The first person who was killed between November 20, 2021 and now was Nikai David, a Black Transgender woman from Oakland, California who was a model and aspiring social media influencer. Nikai just turned thirty-three years the Saturday before she was murdered in a fatal shooting on December 3, 2021.  In a KTVU 2 report, her friend Ashlee Banks remembered her as “sweet” and a “happy, fun person.” She was a familiar face around the Oakland LGBTQ Community Center, where they honored her after her death.

Tiffany Banks

The most recent death was Tiffany Banks, a twenty-five-year-old Black Transgender woman from Miami, Florida. According to her family, she loved to dance, describing her as “a very sociable and beautiful butterfly.” She worked at L A Beauty & Aesthetics, specifically Banks Beauty Bar. Miami-Dade Police arrested and charged a man with murder in the 2nd degree with a weapon. Like Ariyanna and many others, she was misgendered in police reports and buried under her deadname (that means the names she was assigned at birth, which she no longer used), although her family did include Tiffany and a current photo in her obituary

These are just a few of the people we will be talking about when I gather with my friends and my girlfriend Emily Flummox (who wrote this series’ opening piece) on Transgender Day of Remembrance. We will watch a reading of the names on television. Last year, we watched three separate readings: a national reading of the names, a Jewish religious reading of the names (several of us at the gathering were Jewish transgender people: my father was Jewish, as were one of our hosts and another guest), and an international reading of the names. We had to turn off the International reading. There were too many names, and it was too soul-crushing for us to bear.

This year, like so many years before it, the oldest, the youngest, the first and the last person who died were Black. Another statistic from the HRC is that overwhelmingly, the cause of death is gun violence.

Some people will read off the entire International list, which as of this writing contains two hundred and seventy-two names. While here in the USA, the list skews heavily towards Black people, internationally, it skews toward Latin American deaths. At least 222 trans or gender-diverse people were murdered in Latin America from October 2021 to September 2022 according to Statisa, with 96 homicides in Brazil alone, and 56 deaths in Mexico. Because South America is the continent with the largest Black population outside of Africa, it is hard to say how many of these Latin American deaths may have been AfroLatin people.
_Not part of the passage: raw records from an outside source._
(** One iteration of the [for (const w of ws)] loop. *)
Definition normalizeRow (mode : Mode) (sessionName : string)
    (acc : ordmap * gmap string string) (w : TmuxWindow)
  : ordmap * gmap string string :=
  let '(byKey, nameCache) := acc in
  let key := identityKey w in
  let cacheKey := cacheKeyFor mode sessionName w None in
  let '(trimmedName, nameCache') := resolveName cacheKey w nameCache in
  let candidate := candidateOf w trimmedName in
  match mapGet key byKey with
  | None => (mapSet key candidate byKey, nameCache')
  | Some existing =>
      if useCandidate candidate existing
      then (mapSet key candidate byKey, nameCache')
      else (byKey, nameCache')
  end.

(** [Array.prototype.sort] with [(a, b) => a.index - b.index]: a stable
    sort by index. *)
Fixpoint insertByIndex (w : TmuxWindow) (l : list TmuxWindow) : list TmuxWindow :=
  match l with
  | [] => [w]
  | x :: rest => if (index w <=? index x)%Z then w :: x :: rest
                 else x :: insertByIndex w rest
  end.

Definition sortByIndex (l : list TmuxWindow) : list TmuxWindow :=
  foldr insertByIndex [] l.

Definition groupRows (mode : Mode) (sessionName : string) (ws : list TmuxWindow)
    (nameCache : gmap string string) : ordmap * gmap string string :=
  foldl (normalizeRow mode sessionName) ([], nameCache) ws.

(** The returned list and the name cache after the call. *)
Definition normalizeWindows (mode : Mode) (sessionName : string)
    (ws : list TmuxWindow) (nameCache : gmap string string)
  : list TmuxWindow * gmap string string :=
  let '(byKey, nameCache') := groupRows mode sessionName ws nameCache in
  (sortByIndex byKey.*2, nameCache').

End Windows.

(** ** The token-guarded background fetch of [selectSession]

    The async block that [selectSession] starts after taking a token:
    each continuation of an [await] is a function on the state, applied
    to the outcome of the awaited call. [getWindows] and [getPane] reach
    the Executor and touch no state of the component on the way (the
    control-channel branch needs [controlReady()]); what they return is
    the [Outcome] given to the continuation. *)

Module SessionLoad.
Import Profile Windows.

Inductive StatusMsg :=
  | MsgEmpty
  | MsgLoading (session : string)
  | MsgNoWindows (session : string)
  | MsgLoadFailed (session raw : string).

Record State := {
  (* React state *)
  windows : list TmuxWindow;
  activeWin : option Z;
  activeWinId : option string;
  paneText : string;
  msg : StatusMsg;
  pollPaused : bool;
  sessionLoading : bool;
  (* refs *)
  nameCache : gmap string string;
  paneCache : gmap string string;
  windowsCache : gmap string (list TmuxWindow);
  remoteSessionToken : Z;
  activeWinRef : option Z;
  activeWinIdRef : option string;
}.

(** Field updates: [setX v st] is [st] with field [X] replaced by [v]. *)
Definition setWindows (v : list TmuxWindow) (st : State) : State :=
  {| windows := v; activeWin := activeWin st; activeWinId := activeWinId st;
     paneText := paneText st; msg := msg st; pollPaused := pollPaused st;
     sessionLoading := sessionLoading st; nameCache := nameCache st;
     paneCache := paneCache st; windowsCache := windowsCache st;
     remoteSessionToken := remoteSessionToken st;
     activeWinRef := activeWinRef st; activeWinIdRef := activeWinIdRef st |}.

Definition setActiveWin (v : option Z) (st : State) : State :=
  {| windows := windows st; activeWin := v; activeWinId := activeWinId st;
     paneText := paneText st; msg := msg st; pollPaused := pollPaused st;
     sessionLoading := sessionLoading st; nameCache := nameCache st;
     paneCache := paneCache st; windowsCache := windowsCache st;
     remoteSessionToken := remoteSessionToken st;
     activeWinRef := activeWinRef st; activeWinIdRef := activeWinIdRef st |}.

Definition setActiveWinId (v : option string) (st : State) : State :=
  {| windows := windows st; activeWin := activeWin st; activeWinId := v;
     paneText := paneText st; msg := msg st; pollPaused := pollPaused st;
     sessionLoading := sessionLoading st; nameCache := nameCache st;
     paneCache := paneCache st; windowsCache := windowsCache st;
     remoteSessionToken := remoteSessionToken st;
     activeWinRef := activeWinRef st; activeWinIdRef := activeWinIdRef st |}.

Definition setPaneText (v : string) (st : State) : State :=
  {| windows := windows st; activeWin := activeWin st;
     activeWinId := activeWinId st; paneText := v; msg := msg st;
     pollPaused := pollPaused st; sessionLoading := sessionLoading st;
     nameCache := nameCache st; paneCache := paneCache st;
     windowsCache := windowsCache st;
     remoteSessionToken := remoteSessionToken st;
     activeWinRef := activeWinRef st; activeWinIdRef := activeWinIdRef st |}.

Definition setMsg (v : StatusMsg) (st : State) : State :=
  {| windows := windows st; activeWin := activeWin st;
     activeWinId := activeWinId st; paneText := paneText st; msg := v;
     pollPaused := pollPaused st; sessionLoading := sessionLoading st;
     nameCache := nameCache st; paneCache := paneCache st;
     windowsCache := windowsCache st;
     remoteSessionToken := remoteSessionToken st;
     activeWinRef := activeWinRef st; activeWinIdRef := activeWinIdRef st |}.

Definition setPollPaused (v : bool) (st : State) : State :=
  {| windows := windows st; activeWin := activeWin st;
     activeWinId := activeWinId st; paneText := paneText st; msg := msg st;
     pollPaused := v; sessionLoading := sessionLoading st;
     nameCache := nameCache st; paneCache := paneCache st;
     windowsCache := windowsCache st;
     remoteSessionToken := remoteSessionToken st;
     activeWinRef := activeWinRef st; activeWinIdRef := activeWinIdRef st |}.

Definition setSessionLoading (v : bool) (st : State) : State :=
  {| windows := windows st; activeWin := activeWin st;
     activeWinId := activeWinId st; paneText := paneText st; msg := msg st;
     pollPaused := pollPaused st; sessionLoading := v;
     nameCache := nameCache st; paneCache := paneCache st;
     windowsCache := windowsCache st;
     remoteSessionToken := remoteSessionToken st;
     activeWinRef := activeWinRef st; activeWinIdRef := activeWinIdRef st |}.

Definition setNameCache (v : gmap string string) (st : State) : State :=
  {| windows := windows st; activeWin := activeWin st;
     activeWinId := activeWinId st; paneText := paneText st; msg := msg st;
     pollPaused := pollPaused st; sessionLoading := sessionLoading st;
     nameCache := v; paneCache := paneCache st;
     windowsCache := windowsCache st;
     remoteSessionToken := remoteSessionToken st;
     activeWinRef := activeWinRef st; activeWinIdRef := activeWinIdRef st |}.

Definition setPaneCache (v : gmap string string) (st : State) : State :=
  {| windows := windows st; activeWin := activeWin st;
     activeWinId := activeWinId st; paneText := paneText st; msg := msg st;
     pollPaused := pollPaused st; sessionLoading := sessionLoading st;
     nameCache := nameCache st; paneCache := v;
     windowsCache := windowsCache st;
     remoteSessionToken := remoteSessionToken st;
     activeWinRef := activeWinRef st; activeWinIdRef := activeWinIdRef st |}.

Definition setWindowsCache (v : gmap string (list TmuxWindow)) (st : State) : State :=
  {| windows := windows st; activeWin := activeWin st;
     activeWinId := activeWinId st; paneText := paneText st; msg := msg st;
     pollPaused := pollPaused st; sessionLoading := sessionLoading st;
     nameCache := nameCache st; paneCache := paneCache st; windowsCache := v;
     remoteSessionToken := remoteSessionToken st;
     activeWinRef := activeWinRef st; activeWinIdRef := activeWinIdRef st |}.

Definition setRemoteSessionToken (v : Z) (st : State) : State :=
  {| windows := windows st; activeWin := activeWin st;
     activeWinId := activeWinId st; paneText := paneText st; msg := msg st;
     pollPaused := pollPaused st; sessionLoading := sessionLoading st;
     nameCache := nameCache st; paneCache := paneCache st;
     windowsCache := windowsCache st; remoteSessionToken := v;
     activeWinRef := activeWinRef st; activeWinIdRef := activeWinIdRef st |}.

Definition setActiveWinRef (v : option Z) (st : State) : State :=
  {| windows := windows st; activeWin := activeWin st;
     activeWinId := activeWinId st; paneText := paneText st; msg := msg st;
     pollPaused := pollPaused st; sessionLoading := sessionLoading st;
     nameCache := nameCache st; paneCache := paneCache st;
     windowsCache := windowsCache st;
     remoteSessionToken := remoteSessionToken st; activeWinRef := v;
     activeWinIdRef := activeWinIdRef st |}.

Definition setActiveWinIdRef (v : option string) (st : State) : State :=
  {| windows := windows st; activeWin := activeWin st;
     activeWinId := activeWinId st; paneText := paneText st; msg := msg st;
     pollPaused := pollPaused st; sessionLoading := sessionLoading st;
     nameCache := nameCache st; paneCache := paneCache st;
     windowsCache := windowsCache st;
     remoteSessionToken := remoteSessionToken st;
     activeWinRef := activeWinRef st; activeWinIdRef := v |}.

(** [st |> f |> g]: the statements [f], then [g], run on [st]. *)
Local Notation "st |> f" := (f st) (at level 45, left associativity, only parsing).

(** What the closure of the async block captured. *)
Record Ctx := {
  token : Z;
  sessionName : string;
  profile : HostProfile;
  mode : Mode;
}.

Definition scope (c : Ctx) : string := cacheScope (mode c) (Some (profile c)).
Definition cacheKey (c : Ctx) : string := sessionCacheKeyForScope (scope c) (sessionName c).
Definition paneKey (c : Ctx) (w : TmuxWindow) : string :=
  cacheKeyFor (mode c) (sessionName c) w (Some (profile c)).

(** The result of an awaited call; [Failed raw] carries
    the text of the caught error. *)
Inductive Outcome (A : Type) :=
  | Fulfilled (a : A)
  | Failed (raw : string).
Arguments Fulfilled {A} a.
Arguments Failed {A} raw.

Definition stale (c : Ctx) (st : State) : bool :=
  negb (bool_decide (token c = remoteSessionToken st)).

(** [const token = ++remoteSessionToken.current] *)
Definition bumpToken (st : State) : Z * State :=
  let t := remoteSessionToken st + 1 in
  (t, setRemoteSessionToken t st).

(** [pane || " "] *)
Definition orBlank (pane : string) : string := if Js.truthy pane then pane else " ".
Lemma applyGravity_returns setFromObject delta g :
  loaded g -> fst (applyGravity setFromObject delta g) = Return tt.
Proof.
  intros Hl. unfold applyGravity.
  unfold mbind at 1. unfold JS_bind, js_bind, get.
  destruct (character g) as [c|] eqn:Hc; [|done].
  unfold mbind at 1. unfold JS_bind, js_bind.
  rewrite (findSupport_spec (setFromObject c) delta g c Hc).
  assert (Hg' : exists c', character (snd (supportFound (setFromObject c) delta c g))
                           = Some c').
  { unfold supportFound. destruct (_ && _); [by eexists|].
    destruct (lastSupporting _ _ _ _); by eexists. }
  assert (Hl' : loaded (snd (supportFound (setFromObject c) delta c g))).
  { unfold supportFound. destruct (_ && _); [done|].
    by destruct (lastSupporting _ _ _ _). }
  destruct Hg' as [c' Hc'].
  destruct (fst (supportFound (setFromObject c) delta c g)); simpl.
  - js_unfold. by apply switchAnimation_returns.
  - js_unfold. simpl. by rewrite Hc'.
Qed.
(** A run that does not pass startup formats, sends and writes nothing. *)
Lemma script_stopped (w : World) :
  passesStartup w = false ->
  sends (trace (script w)) = [] /\ formatted (trace (script w)) = [] /\
  persisted (trace (script w)) = [].
Proof.
  unfold passesStartup, script.
  destruct (DISCORD_EARNINGS_WEBHOOK w) as [[|c s]|];
    [ | destruct (newWebhookClient w); [discriminate|] | ];
    intros _; repeat split.
Qed.

(** ** The dedup scan *)

Lemma sameReport_true (item e d1 d2 t1 t2 : JSValue) :
  getProp e "epsDate" = Ok d1 -> getProp item "epsDate" = Ok d2 ->
  strictEq d1 d2 = true ->
  getProp e "ticker" = Ok t1 -> getProp item "ticker" = Ok t2 ->
  strictEq t1 t2 = true ->
  sameReport item e = Ok true.
Proof.
  intros He Hi Hd He' Hi' Ht. unfold sameReport.
  rewrite He, Hi. cbn [bind]. rewrite Hd, He', Hi'. cbn [bind]. now rewrite Ht.
Qed.

(** A scan over a list that holds a matching record does not come back
    with [false]: it finds a match, or throws on the way to it. *)
Lemma some_hit (f : JSValue -> Result bool) (e : JSValue) (l : list JSValue) :
  In e l -> f e = Ok true -> some f l <> Ok false.
Proof.
  intros Hin He. induction l as [|x l IH]; [contradiction|].
  cbn [some]. destruct (f x) as [[|]|err] eqn:Hx; cbn [bind]; try discriminate.
  destruct Hin as [->|Hin].
  - rewrite He in Hx. discriminate Hx.
  - auto.
Qed.

Lemma push_array (state item : JSValue) (b : bool) :
  exists_ state item = Ok b ->
  exists st, state = JArr st /\ push state item = Ok (JArr (st ++ [item])).
Proof.
  destruct state; simpl; try discriminate. eauto.
Qed.

Lemma loop_skips_known (w : World) (e item : JSValue)
    (Hmatch : sameReport item e = Ok true) (items : list JSValue) :
  forall k st final evs err,
    In e st ->
    loop w k (JArr st) items = (final, evs, err) ->
    ~ In item (formatted evs) /\ ~ In item (map fst (sends evs)).
Proof.
  induction items as [|x rest IH]; intros k st final evs err Hin H.
  - injection H as <- <- <-. simpl. tauto.
  - assert (x = item -> exists_ (JArr st) x <> Ok false) as Hx.
    { intros ->. cbn [exists_]. now apply (some_hit _ e). }
    loop_step H; simpl;
      try (assert (x <> item) as Hne by (intros Heq; apply (Hx Heq); reflexivity)).
    + eauto.
    + destruct (push_array _ _ _ Hscan) as (st' & Hst & Hp).
      injection Hst as <-. rewrite Hp in Hpush. injection Hpush as <-.
      destruct (IH (Datatypes.S k) (st ++ [x])%list final' evs' err') as [IH1 IH2];
        [apply in_or_app; now left|exact Hrest|].
      split; intros [Heq|Hin']; auto.
    + split; intros [Heq|[]]; auto.
    + split; intros [Heq|[]]; auto.
    + split; intros [Heq|[]]; auto.
    + split; [intros [Heq|[]]; auto | tauto].
    + tauto.
Qed.

(** C1. A record whose [epsDate] and [ticker] are both strictly equal to
    those of a record of the loaded state is skipped in every run: the run
    neither starts to format it nor calls [webhook.send] for it.  Nothing is
    asked of the other fields of either record. *)
Theorem dedup_skips_known (w : World) (st : list JSValue) (e item : JSValue)
    (d1 d2 t1 t2 : JSValue) :
  loadState (readFile w) = Ok (JArr st) ->
  In e st ->
  getProp e "epsDate" = Ok d1 -> getProp item "epsDate" = Ok d2 ->
  strictEq d1 d2 = true ->
  getProp e "ticker" = Ok t1 -> getProp item "ticker" = Ok t2 ->
  strictEq t1 t2 = true ->
  ~ In item (formatted (trace (script w))) /\
  ~ In item (map fst (sends (trace (script w)))).
Proof.
  intros Hload Hin He Hi Hd He' Hi' Ht.
  pose proof (sameReport_true _ _ _ _ _ _ He Hi Hd He' Hi' Ht) as Hmatch.
  destruct (passesStartup w) eqn:Hstart.
  - rewrite (script_is_main w Hstart).
    destruct (main_structure w _ Hload) as (final & evs1 & err & post & Htry & -> & Hpost).
    destruct (epilogue_quiet _ Hpost) as (Hs & Hf & _).
    destruct (catch_quiet err) as (Hs' & Hf' & _).
    rewrite !formatted_app, !sends_app. cbn [formatted sends].
    rewrite Hs, Hf, Hs', Hf', !app_nil_r.
    destruct (try_block_cases _ _ _ _ _ Htry)
      as [(_ & Hs1 & Hf1 & _) | (data & items & evs & _ & _ & _ & Hl & ->)].
    + rewrite Hs1, Hf1. simpl. tauto.
    + cbn [formatted sends]. exact (loop_skips_known w e item Hmatch _ _ _ _ _ _ Hin Hl).
  - destruct (script_stopped w Hstart) as (-> & -> & _). simpl. tauto.
Qed.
I would like to thank those of you, both members of the Transgender community and its allies, who have joined us for this series this year. Trangender Awareness Week is a week of us lifting one another up, tha we draw strength from while facing the difficult day that is Trangender Day of Remembrance (TDOR). Some people will march and light candles on TDOR.  Some will read the names, but not tell their stories. Others will read the stories, and say the names.

Today you have shared and read the stories of four Black Transgender women: Nedra Sequence Morris, Ariyanna Mitchell, Nikai David, and Tiffany Banks, and of Asher Garcia, a Latino child. Say their names and remember them.